Georgian film director, broadcaster and musician

Sergi Gvarjaladze (სერგი გვარჯალაძე; born November 13, 1967) is a Georgian TV and radio presenter, film director, producer and musician whose career in the Georgian media spans 20 years. He has been involved in the commercial production of a number of projects of a social nature.
He is a German citizen and has worked in the German music industry since 1994 while studying at the University of Münster. He lives in, and divides his time between both Georgia and Germany.

==Television and film==
In Georgia, Gvarjaladze was involved with the Channel 1 show Extremely Popular from 1990 to 1991. He made a social documentary on the Georgian Civil War in 1991 with American cameraman Charly Steiner. He also worked on Showbiz Digest (Channel 2, 1991–93) and Komunikatori (Channel 1, 1999; TV Rustavi2, 2000).

His latest film Dancing with Georgia (Tańcząca z Gruzją) was broadcast on TVP2 (the second channel of Polish television).

==Music==
He has been producing and presenting radio programs since 1994. His music projects include Georgian alternative rock and electronic bands Sakhli, Genetic Code, Georgian Dance Empire, and Bibi da Sergi. He currently works on two different music projects as Sir G (electronic music) and John Jolly (indie pop). He was commissioned to produce "Electronauts", a documentary on Georgian electronic music.

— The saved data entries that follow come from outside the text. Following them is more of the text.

(** * GIF resize service: the pipeline and its HTTP handler (back/app.py)

    A shallow embedding of [optimize_gif_with_pillow_and_gifsicle] and
    [optimize_gif_endpoint].  The scratch directory is a finite map from
    paths to file contents; Pillow, gifsicle, the clock and the other
    collaborators the program calls are fields of an environment record
    that every theorem quantifies over; exceptions are values of a sum
    type threaded through a state-and-exception monad, so that
    [try]/[except]/[finally] are written as the source writes them. *)

From Stdlib Require Import ZArith String Ascii List Lia DecimalString ZifyNat.
From stdpp Require Import gmap strings list.

Import ListNotations.
Local Open Scope string_scope.
Local Open Scope Z_scope.

(** ** Python values *)

Abbreviation bytes := (list Byte.byte).

(** The exceptions the program raises, catches or lets through.  Every
    constructor is a subclass of Python's [Exception]; [FileNotFoundError]
    is a subclass of [OSError].  The payload of the last five is the
    [str()] rendering of the exception. *)
Inductive exn : Type :=
| CalledProcessError (returncode : Z) (stderr : string)
| TimeoutExpired (msg : string)
| FileNotFoundError (msg : string)
| OSError (msg : string)
| ValueError (msg : string)
| OtherException (msg : string).
(** A request of the implementation is one of a request's implementation, and
    the request is made by the program in the environment its requests are
    implemented in. *)
Lemma issues_interp {E F : Type -> Type} {A} (h : forall R, E R -> Prog F R) (env : Answers F) (p : Prog E A) c :
  issues env (interp h p) c ->
  exists R (e : E R), issues (implemented env h) p (call e) /\ issues env (h R e) c.
Proof.
  induction p as [a|R e k IH|why]; cbn; [done| |done].
  intros [Hc|(r & Hr & Hc)]%issues_bind; [exists R, e; by split; [left|]|].
  destruct (IH r Hc) as (R' & e' & Hi & Hc'). exists R', e'. split; [right; by exists r|done].
Qed.

(** A specification carries over when the implementations simulate the monitor. *)
Lemma wp_interp {E F : Type -> Type} {S S' A} (h : forall R, E R -> Prog F R)
    (M : Monitor E S) (M' : Monitor F S') (Rel : S -> S' -> Prop) (p : Prog E A) s s' Q (QP : S -> Prop) (QP' : S' -> Prop) :
  (forall R (e : E R) s s', Rel s s' -> m_pre M e s ->
     wp M' (h R e) s' (fun r s1' => exists s1, m_post M e s r s1 /\ Rel s1 s1') QP') ->
  (forall s s', Rel s s' -> QP s -> QP' s') ->
  Rel s s' -> wp M p s Q QP ->
  wp M' (interp h p) s' (fun a s1' => exists s1, Rel s1 s1' /\ Q a s1) QP'.
Proof.
  intros Hh HP. revert s s'. induction p as [a|R e k IH|why]; intros s s' HR; cbn; [by eauto| |by eauto].
  intros [Hpre Hk]. eapply wp_seq; [by apply Hh|]. intros r s1' (s1 & Hpost & HR1). apply (IH r s1); [done|]. by apply Hk.
Qed.

(** ** Footprints: the requests a program can issue at all *)

Section Only.
Context {E : Type -> Type} (P : Call E -> Prop).

Fixpoint only {A} (p : Prog E A) : Prop :=
  match p with
  | Ret _ | Panic _ => True
  | Vis e k => P (call e) /\ forall r, only (k r)
  end.

Lemma only_ret {A} (a : A) : only (mret a).
Proof. exact I. Qed.

Lemma only_trigger {R} (e : E R) : P (call e) -> only (trigger e).
Proof. done. Qed.

Lemma only_bind {A B} (p : Prog E A) (f : A -> Prog E B) :
  only p -> (forall a, only (f a)) -> only (p ≫= f).
Proof.
  intros Hp Hf. induction p as [a|R e k IH|why]; cbn; [by apply Hf| |done].
  destruct Hp as [He Hk]. split; [done|]. intros r. by apply IH.
Qed.

Lemma only_deref {A} (o : option A) : only (deref o).
Proof. by destruct o. Qed.

Lemma only_forM {A B} (body : B -> A -> Prog E B) acc xs :
  (forall acc x, x ∈ xs -> only (body acc x)) -> only (forM body acc xs).
Proof.
  revert acc. induction xs as [|x xs IH]; intros acc Hb; cbn; [done|].
  apply only_bind; [apply Hb; set_solver|]. intros acc'. apply IH. intros ? ? ?. apply Hb. set_solver.
Qed.

Lemma only_forM_ret {A B R} (body : B -> A -> Prog E (R + B)) acc xs :
  (forall acc x, x ∈ xs -> only (body acc x)) -> only (forM_ret body acc xs).
Proof.
  revert acc. induction xs as [|x xs IH]; intros acc Hb; cbn; [done|].
  apply only_bind; [apply Hb; set_solver|]. intros [r|acc']; [done|].
  apply IH. intros ? ? ?. apply Hb. set_solver.
Qed.

Lemma only_for_check {A Err} (body : A -> Prog E (option Err)) xs :
  (forall x, x ∈ xs -> only (body x)) -> only (for_check body xs).
Proof.
  intros Hb. unfold for_check. apply only_bind; [|done].
  apply only_forM_ret. intros _ x Hx. apply only_bind; [by apply Hb|done].
Qed.

Lemma only_wp {A S} (M : Monitor E S) (p : Prog E A) s Q QP :
  (forall R (e : E R) s, P (call e) -> m_pre M e s) ->
  only p -> wp {| m_pre _ _ _ := True; m_post := @m_post _ _ M |} p s Q QP -> wp M p s Q QP.
Proof.
  intros HM. revert s. induction p as [a|R e k IH|why]; intros s; cbn; [done| |done].
  intros [He Hk] [_ Hwp]. split; [by apply HM|]. intros r s' Hr. apply IH; [done|]. by apply Hwp.
Qed.

Lemma only_issues {A} (p : Prog E A) env c : only p -> issues env p c -> P c.
Proof.
  induction p as [a|R e k IH|why]; cbn; [done| |done].
  intros [He Hk] [<-|(r & _ & Hi)]; [done|]. by apply (IH r).
Qed.
(* ===== verification/GoStrings.v ===== *)
(** * GoStrings: the functions of package [strings] the operator calls

    Strings are byte strings, as in Go.  [TrimSpace] removes the runes for
    which [unicode.IsSpace] holds, including their UTF-8 encodings of two and
    three bytes.  [ToLower] maps the ASCII letters; the runes above [U+007F]
    are kept as they are, which changes nothing for the only use of it (a
    search for a lower-case ASCII text without [i] or [k], the two letters that
    are the lower case of a non-ASCII rune). *)

From Stdlib Require Import Ascii.
From S2P Require Import Prelude.

Local Open Scope string_scope.
#[local] Arguments String.append !_ _ / : simpl nomatch.

Definition nl : ascii := "010".

Lemma append_nil_r s : s ++ "" = s.
Proof. induction s as [|c s IH]; cbn; [done|]. by rewrite IH. Qed.

Lemma append_assoc s t u : s ++ (t ++ u) = (s ++ t) ++ u.
Proof. induction s as [|c s IH]; cbn; [done|]. by rewrite IH. Qed.

(** ** strings.Join is [String.concat] with the separator first *)
Definition strings_Join (elems : list string) (sep : string) : string := String.concat sep elems.

(** ** strings.Contains *)
Fixpoint Contains (s substr : string) : bool :=
  String.prefix substr s ||
  match s with
  | EmptyString => false
  | String _ s' => Contains s' substr
  end.

Lemma prefix_spec u s : String.prefix u s = true <-> exists b, s = u ++ b.
Proof.
  revert s; induction u as [|c u IH]; intros s.
  - split; [intros _; by exists s|by destruct s].
  - destruct s as [|d s]; cbn; [split; [done|by intros [b ?]]|].
    destruct (ascii_dec c d) as [->|Hne].
    + rewrite IH. split; intros [b Hb]; exists b; congruence.
    + split; [done|]. intros [b Hb]. congruence.
Qed.

Lemma Contains_cons c s u :
  Contains (String c s) u = String.prefix u (String c s) || Contains s u.
Proof. done. Qed.

Lemma Contains_spec s u : Contains s u = true <-> exists a b, s = a ++ u ++ b.
Proof.
  split.
  - induction s as [|c s IH].
    + cbn [Contains]. rewrite orb_false_r. intros [b Hb]%prefix_spec. by exists "", b.
    + rewrite Contains_cons. intros [[b Hb]%prefix_spec|H]%orb_true_iff.
      * by exists "", b.
      * destruct (IH H) as (a & b & ->). by exists (String c a), b.
  - intros (a & b & ->). induction a as [|c a IH]; cbn [String.append].
    + assert (String.prefix u (u ++ b) = true) as Hp by (apply prefix_spec; eauto).
      destruct (u ++ b); cbn [Contains]; by rewrite Hp.
    + rewrite Contains_cons, IH. apply orb_true_r.
Qed.

(** ** strings.ToLower *)
Definition lower_ascii (c : ascii) : ascii :=
  let n := nat_of_ascii c in
  if (65 <=? n)%nat && (n <=? 90)%nat then ascii_of_nat (n + 32) else c.

Fixpoint ToLower (s : string) : string :=
  match s with
  | EmptyString => EmptyString
  | String c s' => String (lower_ascii c) (ToLower s')
  end.

Lemma lower_ascii_idemp c : lower_ascii (lower_ascii c) = lower_ascii c.
Proof. by destruct c as [[] [] [] [] [] [] [] []]. Qed.

Lemma ToLower_idemp s : ToLower (ToLower s) = ToLower s.
Proof. induction s as [|c s IH]; cbn; [done|]. by rewrite lower_ascii_idemp, IH. Qed.

Lemma ToLower_app s t : ToLower (s ++ t) = ToLower s ++ ToLower t.
Proof. induction s as [|c s IH]; cbn; [done|]. by rewrite IH. Qed.

(** ** strings.Split at the newline *)
Fixpoint Split_nl (s : string) : list string :=
  match s with
  | EmptyString => [""]
  | String c s' =>
      match Split_nl s' with
      | [] => [""]
      | w :: ws => if decide (c = nl) then "" :: w :: ws else String c w :: ws
      end
  end.

Lemma Split_nl_cons s : exists w ws, Split_nl s = w :: ws.
Proof.
  induction s as [|c s (w & ws & IH)]; cbn; [by eauto|].
  rewrite IH. destruct (decide (c = nl)); eauto.
Qed.

Lemma Split_nl_concat s : String.concat (String nl "") (Split_nl s) = s.
Proof.
  induction s as [|c s IH]; [done|]. destruct (Split_nl_cons s) as (w & ws & E).
  cbn [Split_nl]. rewrite E in *. destruct (decide (c = nl)) as [->|].
  - change (String.concat (String nl "") ("" :: w :: ws))
      with (String nl (String.concat (String nl "") (w :: ws))). by rewrite IH.
  - destruct ws as [|w' ws]; cbn in *; congruence.
Qed.

(** The bytes of a string. *)
Fixpoint bytes (s : string) : list ascii :=
  match s with EmptyString => [] | String c s' => c :: bytes s' end.

Lemma Split_nl_no_nl s : Forall (fun w => nl ∉ bytes w) (Split_nl s).
Proof.
  induction s as [|c s IH]; [by repeat constructor; set_solver|].
  cbn [Split_nl]. destruct (Split_nl_cons s) as (w & ws & E). rewrite E in *.
  apply Forall_cons in IH as [Hw Hws].
  destruct (decide (c = nl)).
  - repeat constructor; [set_solver|done..].
  - constructor; [cbn; set_solver|done].
Qed.

(** ** strings.TrimSpace *)
Definition ascii_space (c : ascii) : bool :=
  let n := nat_of_ascii c in ((9 <=? n)%nat && (n <=? 13)%nat) || (n =? 32)%nat.

(** U+0085, U+00A0 *)
Definition space2 (a b : ascii) : bool :=
  (nat_of_ascii a =? 194)%nat && ((nat_of_ascii b =? 133)%nat || (nat_of_ascii b =? 160)%nat).

(** U+1680, U+2000-U+200A, U+2028, U+2029, U+202F, U+205F, U+3000 *)
Definition space3 (a b c : ascii) : bool :=
  let '(x, y, z) := (nat_of_ascii a, nat_of_ascii b, nat_of_ascii c) in
  ((x =? 225) && (y =? 154) && (z =? 128))%nat
  || ((x =? 226) && (y =? 128) && (((128 <=? z) && (z <=? 138)) || (z =? 168) || (z =? 169) || (z =? 175)))%nat
  || ((x =? 226) && (y =? 129) && (z =? 159))%nat
  || ((x =? 227) && (y =? 128) && (z =? 128))%nat.

Section Trim.
Context (sp2 : ascii -> ascii -> bool) (sp3 : ascii -> ascii -> ascii -> bool).

(** Drops the white-space runes at the front of the string. *)
Fixpoint trim_front (s : string) : string :=
  match s with
  | EmptyString => s
  | String a s1 =>
      if ascii_space a then trim_front s1 else
      match s1 with
      | EmptyString => s
      | String b s2 =>
          if sp2 a b then trim_front s2 else
          match s2 with
          | EmptyString => s
          | String c s3 => if sp3 a b c then trim_front s3 else s
          end
      end
  end.

End Trim.

Definition TrimLeft : string -> string := trim_front space2 space3.
Definition TrimRight (s : string) : string :=
  String.rev (trim_front (fun b a => space2 a b) (fun c b a => space3 a b c) (String.rev s)).

Definition TrimSpace (s : string) : string := TrimRight (TrimLeft s).

(** The last element of the split, [slogs[len(slogs)-1]]. *)
Definition last_line (s : string) : string := List.last (Split_nl s) "".

Example TrimSpace_ex :
  TrimSpace (String "009" (String nl (" a b " ++ String nl ""))) = "a b".
Proof. vm_compute. reflexivity. Qed.

Example last_line_ex : last_line ("a" ++ String nl "b") = "b".
Proof. vm_compute. reflexivity. Qed.

(** ** The last line of a text

    [TrimSpace] and [last_line] find a line that begins and ends in a visible
    ASCII character, whatever precedes it and whatever ASCII white space
    follows it. *)

Definition visible (c : ascii) : bool :=
  let n := nat_of_ascii c in (33 <=? n)%nat && (n <=? 126)%nat.

Lemma visible_tests c : visible c = true ->
  ascii_space c = false /\ (forall b, space2 c b = false /\ space2 b c = false)
  /\ (forall a b, space3 c a b = false /\ space3 a b c = false).
Proof.
  unfold visible, ascii_space, space2, space3. intros H.
  apply andb_true_iff in H as [H1%Nat.leb_le H2%Nat.leb_le]. split_and!.
  - rewrite orb_false_iff, andb_false_iff, !Nat.leb_gt, Nat.eqb_neq. lia.
  - intros b. rewrite !andb_false_iff, !orb_false_iff, !Nat.eqb_neq. lia.
  - intros a b. rewrite !orb_false_iff, !andb_false_iff, !orb_false_iff, !andb_false_iff, !Nat.eqb_neq,
      !Nat.leb_gt. lia.
Qed.

Lemma nl_tests : (forall b, space2 b nl = false) /\ (forall a b, space3 a nl b = false /\ space3 a b nl = false).
Proof.
  unfold space2, space3. change (nat_of_ascii nl) with 10%nat.
  split; [intros b|intros a b; split]; cbn; by rewrite ?andb_false_r; cbn; rewrite ?andb_false_r.
Qed.

Lemma TrimLeft_visible c s : visible c = true -> TrimLeft (String c s) = String c s.
Proof.
  intros (H1 & H2 & H3)%visible_tests. unfold TrimLeft. cbn [trim_front]. rewrite H1.
  destruct s as [|b [|d s]]; [done|by rewrite (proj1 (H2 b))|].
  by rewrite (proj1 (H2 b)), (proj1 (H3 b d)).
Qed.

Lemma TrimLeft_nl u v :
  (exists u', TrimLeft (u ++ String nl v) = u' ++ String nl v) \/ TrimLeft (u ++ String nl v) = TrimLeft v.
Proof.
  destruct nl_tests as [N2 N3]. unfold TrimLeft.
  remember (String.length u) as n eqn:Hn. assert (String.length u <= n)%nat as Hle by lia. clear Hn.
  revert u Hle. induction n as [|n IH]; intros [|a u] Hle; cbn in Hle; try lia; try (by right).
  cbn [String.append trim_front]. destruct (ascii_space a); [apply IH; lia|].
  destruct u as [|b u]; cbn [String.append].
  { rewrite N2. left. exists (String a ""). destruct v as [|c v]; [done|].
    by rewrite (proj1 (N3 a c)). }
  destruct (space2 a b); [apply IH; cbn in Hle; lia|].
  destruct u as [|c u]; cbn [String.append].
  { left. exists (String a (String b "")). by rewrite (proj2 (N3 a b)). }
  destruct (space3 a b c); [apply IH; cbn in Hle; lia|].
  left. by exists (String a (String b (String c u))).
Qed.

Lemma rev_app_spec s t : String.rev_app s t = String.rev s ++ t.
Proof.
  unfold String.rev. revert t. induction s as [|c s IH]; intros t; cbn; [done|].
  rewrite IH, (IH (String c "")). by rewrite <- append_assoc.
Qed.

Lemma rev_cons c s : String.rev (String c s) = String.rev s ++ String c "".
Proof. unfold String.rev at 1. cbn [String.rev_app]. apply rev_app_spec. Qed.

Lemma rev_append s t : String.rev (s ++ t) = String.rev t ++ String.rev s.
Proof.
  induction s as [|c s IH]; cbn [String.append]; [by rewrite append_nil_r|].
  by rewrite !rev_cons, IH, append_assoc.
Qed.

Lemma rev_involutive s : String.rev (String.rev s) = s.
Proof. induction s as [|c s IH]; [done|]. by rewrite rev_cons, rev_append, IH. Qed.

Definition blank (s : string) : Prop := Forall (fun c => ascii_space c = true) (bytes s).

Lemma bytes_app s t : bytes (s ++ t) = (bytes s ++ bytes t)%list.
Proof. induction s as [|c s IH]; cbn; [done|]. by rewrite IH. Qed.

Lemma blank_rev s : blank s -> blank (String.rev s).
Proof.
  unfold blank. induction s as [|c s IH]; [done|]. rewrite rev_cons, bytes_app. cbn.
  intros [Hc Hs]%Forall_cons. apply Forall_app. split; [by apply IH|by repeat constructor].
Qed.

Lemma trim_front_blank sp2 sp3 w s : blank w -> trim_front sp2 sp3 (w ++ s) = trim_front sp2 sp3 s.
Proof.
  unfold blank. induction w as [|c w IH]; [done|]. cbn [bytes]. intros [Hc Hw]%Forall_cons.
  cbn [String.append trim_front]. rewrite Hc. by apply IH.
Qed.

Lemma TrimRight_visible x c w :
  visible c = true -> blank w -> TrimRight (x ++ String c w) = x ++ String c "".
Proof.
  intros (H1 & H2 & H3)%visible_tests Hw. unfold TrimRight.
  rewrite rev_append, rev_cons, <- append_assoc. rewrite trim_front_blank by by apply blank_rev.
  assert (forall s, trim_front (fun b a => space2 a b) (fun c b a => space3 a b c) (String c s) = String c s) as Ht.
  { intros s. cbn [trim_front]. rewrite H1. destruct s as [|b [|d s]]; [done|by rewrite (proj2 (H2 b))|].
    by rewrite (proj2 (H2 b)), (proj2 (H3 d b)). }
  cbn [String.append]. rewrite Ht, rev_cons. by rewrite rev_involutive.
Qed.

Lemma Split_nl_app u v : Split_nl (u ++ String nl v) = (Split_nl u ++ Split_nl v)%list.
Proof.
  induction u as [|c u IH].
  - cbn. by destruct (Split_nl_cons v) as (w & ws & ->).
  - cbn [String.append Split_nl]. rewrite IH. destruct (Split_nl_cons u) as (w & ws & ->). cbn.
    by destruct (decide (c = nl)).
Qed.

Lemma Split_nl_line v : nl ∉ bytes v -> Split_nl v = [v].
Proof.
  induction v as [|c v IH]; [done|]. cbn. intros Hc. rewrite IH by set_solver.
  destruct (decide (c = nl)); [set_solver|done].
Qed.

Lemma last_line_line u v : nl ∉ bytes v -> last_line v = v /\ last_line (u ++ String nl v) = v.
Proof.
  intros Hv. unfold last_line. rewrite Split_nl_app, (Split_nl_line v Hv). split; [done|].
  by rewrite List.last_last.
Qed.

(** A line of visible ends. *)
Definition clean_line (line : string) : Prop :=
  nl ∉ bytes line /\ (exists c r, line = String c r /\ visible c = true)
  /\ (exists x d, line = x ++ String d "" /\ visible d = true).

Lemma last_line_TrimSpace body line w :
  clean_line line -> blank w -> last_line (TrimSpace (body ++ String nl (line ++ w))) = line.
Proof.
  intros (Hnl & (c & r & Hc & Hvc) & (x & d & Hd & Hvd)) Hw. unfold TrimSpace.
  assert (TrimLeft (line ++ w) = line ++ w) as Hleft.
  { rewrite Hc. cbn [String.append]. by apply TrimLeft_visible. }
  assert (forall u, TrimRight (u ++ line ++ w) = u ++ line) as Hright.
  { intros u. rewrite Hd, <- append_assoc. cbn [String.append].
    rewrite append_assoc. rewrite TrimRight_visible by done. by rewrite append_assoc. }
  destruct (TrimLeft_nl body (line ++ w)) as [[u ->]| ->].
  - replace (u ++ String nl (line ++ w)) with ((u ++ String nl "") ++ line ++ w) by by rewrite <- append_assoc.
    rewrite Hright, <- append_assoc. by apply last_line_line.
  - rewrite Hleft. specialize (Hright ""). cbn [String.append] in Hright. rewrite Hright.
    by apply last_line_line.
Qed.
(* ===== verification/K8s.v ===== *)
(** * K8s: what the operator sees of the cluster

    Three things are here, none of which is the operator's own code:

    - the records of the Kubernetes, OpenShift, Rook and OCS objects, with the
      fields the operator reads or writes (a nil map that is written through
      is an option; reading a nil map is reading the empty one);
    - [External]: the functions, opaque types and constants of the libraries
      the operator calls, as parameters of everything that uses them;
    - [Req]: the requests the operator makes of its environment.  The client's
      [Get] and [List] fill an object and return an error: here they return
      one or the other. *)

From S2P Require Import Prelude Effects GoStd Api.

(** ** Objects *)

Abbreviation labels := (gmap string string).

Record ContainerStateWaiting := { waiting_Reason : string; waiting_Message : string }.
Record ContainerStateTerminated := { terminated_Reason : string }.

Record ContainerStatus := {
  cs_Name : string;
  cs_Waiting : option ContainerStateWaiting;
  cs_Terminated : option ContainerStateTerminated;
}.

Record Pod := {
  pod_Name : string;
  pod_Namespace : string;
  pod_Labels : labels;
  pod_DeletionTimestamp : option Time;
  pod_NodeSelector : labels;
  pod_Phase : string;
  pod_Reason : string;
  pod_InitContainerStatuses : list ContainerStatus;
  pod_ContainerStatuses : list ContainerStatus;
}.

(** [ResourceVersion] is what [Update] sends back for optimistic locking. *)
Record Node := {
  node_Name : string;
  node_ResourceVersion : string;
  node_Labels : option labels;
}.

Record PersistentVolumeClaim := { pvc_Name : string; pvc_VolumeName : string; pvc_Phase : string }.

Record PersistentVolume := { pv_Name : string; pv_Labels : labels; pv_Phase : string }.

(** [Spec.Replicas] is a [*int32]. *)
Record Deployment := {
  dep_Name : string;
  dep_ResourceVersion : string;
  dep_Labels : labels;
  dep_Replicas : option Z;
}.

Record Job := { job_Name : string; job_Namespace : string }.

Record OCSInitialization := {
  ocsinit_ResourceVersion : string;
  ocsinit_EnableCephTools : bool;
}.
Record StorageCluster := { sc_ResourceVersion : string; sc_EnableCephTools : bool }.

Record UpdateHistory := { uh_State : string; uh_Version : string }.
(** The most recent update is first. *)
Record ClusterVersion := { cv_History : list UpdateHistory }.

Record Parameter_ := { param_Name : string; param_Value : string }.

(** ** Selectors and list options *)

Record LabelSelectorRequirement := {
  lsr_Key : string;
  lsr_Operator : string;
  lsr_Values : list string;
}.

Record LabelSelector := {
  MatchLabels : labels;
  MatchExpressions : list LabelSelectorRequirement;
}.

(** ** Library code *)

Class External := {
  (** k8s.io/apimachinery: selectors and status errors *)
  Selector : Type;
  LabelSelectorAsSelector : LabelSelector -> error + Selector;
  LabelSelectorOpIn : string;
  IsNotFound : error -> bool;
  (** the method [IsZero] of [*metav1.Time], with its documentation: true of
      the nil pointer and of the zero time *)
  MetaTime_IsZero : option Time -> bool;
  MetaTime_IsZero_nil : MetaTime_IsZero None = true;
  MetaTime_IsZero_time t : MetaTime_IsZero (Some t) = Time_IsZero t;
  (** controller-runtime: [client.IgnoreNotFound], with its documentation: nil
      on NotFound errors, all other values unmodified *)
  IgnoreNotFound : option error -> option error;
  IgnoreNotFound_nil : IgnoreNotFound None = None;
  IgnoreNotFound_error e : IgnoreNotFound (Some e) = if IsNotFound e then None else Some e;
  (** k8s.io/api *)
  LabelHostname : string;
  PodPending : string;
  PodRunning : string;
  PodSucceeded : string;
  PodFailed : string;
  VolumeReleased : string;
  ClaimBound : string;
  (** kubelet, scheduler, rook, ocs-operator and openshift constants *)
  ContainerCreating : string;
  PodInitializing : string;
  NodeAffinity : string;
  OSDOverPVCLabelKey : string;
  OsdIdLabelKey : string;
  NodeAffinityKey : string;
  CompletedUpdate : string;
  (** hashicorp/go-version *)
  Version : Type;
  NewVersion : string -> error + Version;
  LessThan : Version -> Version -> bool;
  (** the error values of encoding/json for an input that is not JSON, and for
      one whose values do not have the types of the target (only their text
      is of interest) *)
  JSONSyntaxError : string -> error;
  JSONTypeError : string -> error;
  (** openshift/library-go templates: [GetParameterByName] returns a pointer
      into the template's parameters, here their index *)
  RuntimeObject : Type;
  ClientObject : Type;
  GetParameterByName : list Parameter_ -> string -> option nat;
  NewInvalidTemplate : string -> list error -> error;
  Decode : string -> error + RuntimeObject;
  asClientObject : RuntimeObject -> option ClientObject;
  formatObject : RuntimeObject -> string;
  SetNamespace : string -> ClientObject -> ClientObject;
}.

#[export] Hint Rewrite @MetaTime_IsZero_nil @MetaTime_IsZero_time
  @IgnoreNotFound_nil @IgnoreNotFound_error : odf_rw.

Section Templates.
Context `{X : External}.

Record RawExtension := { raw_Object : option RuntimeObject; raw_Raw : string }.

Record Template := {
  tmpl_Name : string;
  tmpl_Parameters : list Parameter_;
  tmpl_Objects : list RawExtension;
}.

Record ListOptions := { lo_Namespace : string; lo_LabelSelector : option Selector }.

(** The variadic options of [List]. *)
Inductive ListOption :=
| WithOptions (o : ListOptions)
| MatchingFields (m : labels)
| MatchingLabels (m : labels).

Record DeleteAllOfOptions := {
  dao_ListOptions : ListOptions;
  dao_GracePeriodSeconds : option Z;
}.

End Templates.

(** ** Requests *)

(** A Prometheus counter, by its declaration. *)
Record CounterVec := { ctr_Name : string; ctr_Help : string; ctr_LabelNames : list string }.

(** An argument of an event's message format. *)
Inductive EventArg := ArgDuration (d : Duration).

Section Requests.
Context `{X : External}.

Inductive Req : Type -> Type :=
(** the wall clock: [time.Now] and [metav1.Now] *)
| Now : Req Time
(** the order in which a [for range] visits the keys of a map *)
| RangeKeys (keys : list string) : Req (list string)
(** NodeRecovery objects *)
| GetNodeRecovery (name : string) : Req (error + NodeRecovery)
| StatusUpdate (i : NodeRecovery) : Req (option error)
(** cluster configuration *)
| GetClusterVersion (name : string) : Req (error + ClusterVersion)
| GetOCSInitialization (ns name : string) : Req (error + OCSInitialization)
| UpdateOCSInitialization (o : OCSInitialization) : Req (option error)
| GetStorageCluster (ns name : string) : Req (error + StorageCluster)
| UpdateStorageCluster (sc : StorageCluster) : Req (option error)
(** core objects *)
| GetNode (name : string) : Req (error + Node)
| UpdateNode (n : Node) : Req (option error)
| GetPVC (ns name : string) : Req (error + PersistentVolumeClaim)
| GetPV (name : string) : Req (error + PersistentVolume)
| DeletePV (pv : PersistentVolume) : Req (option error)
| ListPVs (opts : list ListOption) : Req (error + list PersistentVolume)
| ListPVCs (opts : list ListOption) : Req (error + list PersistentVolumeClaim)
| ListPods (opts : list ListOption) : Req (error + list Pod)
| DeletePod (p : Pod) : Req (option error)
| DeleteAllOfPods (o : DeleteAllOfOptions) : Req (option error)
| ListDeployments (opts : list ListOption) : Req (error + list Deployment)
| UpdateDeployment (d : Deployment) : Req (option error)
| GetJob (ns name : string) : Req (error + Job)
| DeleteJob (j : Job) : Req (option error)
(** templates: [Processor.Process] substitutes the parameters in place *)
| GetTemplate (ns name : string) : Req (error + Template)
| ProcessTemplate (seed : Z) (t : Template) : Req (Template * list error)
| Create (o : ClientObject) : Req (option error)
(** the interfaces [pod.RemoteCommandExecutor] and [podLogRetriever] *)
| RunCommand (p : Pod) (cmd : list string) : Req (string * string * option error)
| GetLogs (podName : string) : Req (error + string)
(** events and metrics *)
| Eventf (i : NodeRecovery) (eventtype reason messageFmt : string) (args : list EventArg) : Req unit
| CounterInc (c : CounterVec) (l : list (string * string)) : Req unit.

End Requests.

(** A program of the operator. *)
Abbreviation Op := (Effects.Prog Req).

From 2006 to 2007 he was the editor-in-chief of the first Georgian music monthly magazine O3 (Ozone).

==Other projects==
In September 2005, Open Society–Georgia invited him to be a consultant to the Foundation's project "Assistance to the Unemployed Citizens of Georgia". Since January 2007, he has been consulting with the Georgian Department of Tourism and Resorts.

He managed the Georgian Society for Performing and Reproduction Rights (1997) and was chairman of the Georgian Copyright Association (GECA). In 2002, he was one of the founders of European House, an independent NGO/think tank promoting the goal of Georgia's accession into the European Union.

In 2018 he served as special advisor to the Mayor of Tbilisi and the Head of the Tbilisi Nighttime Economy Project.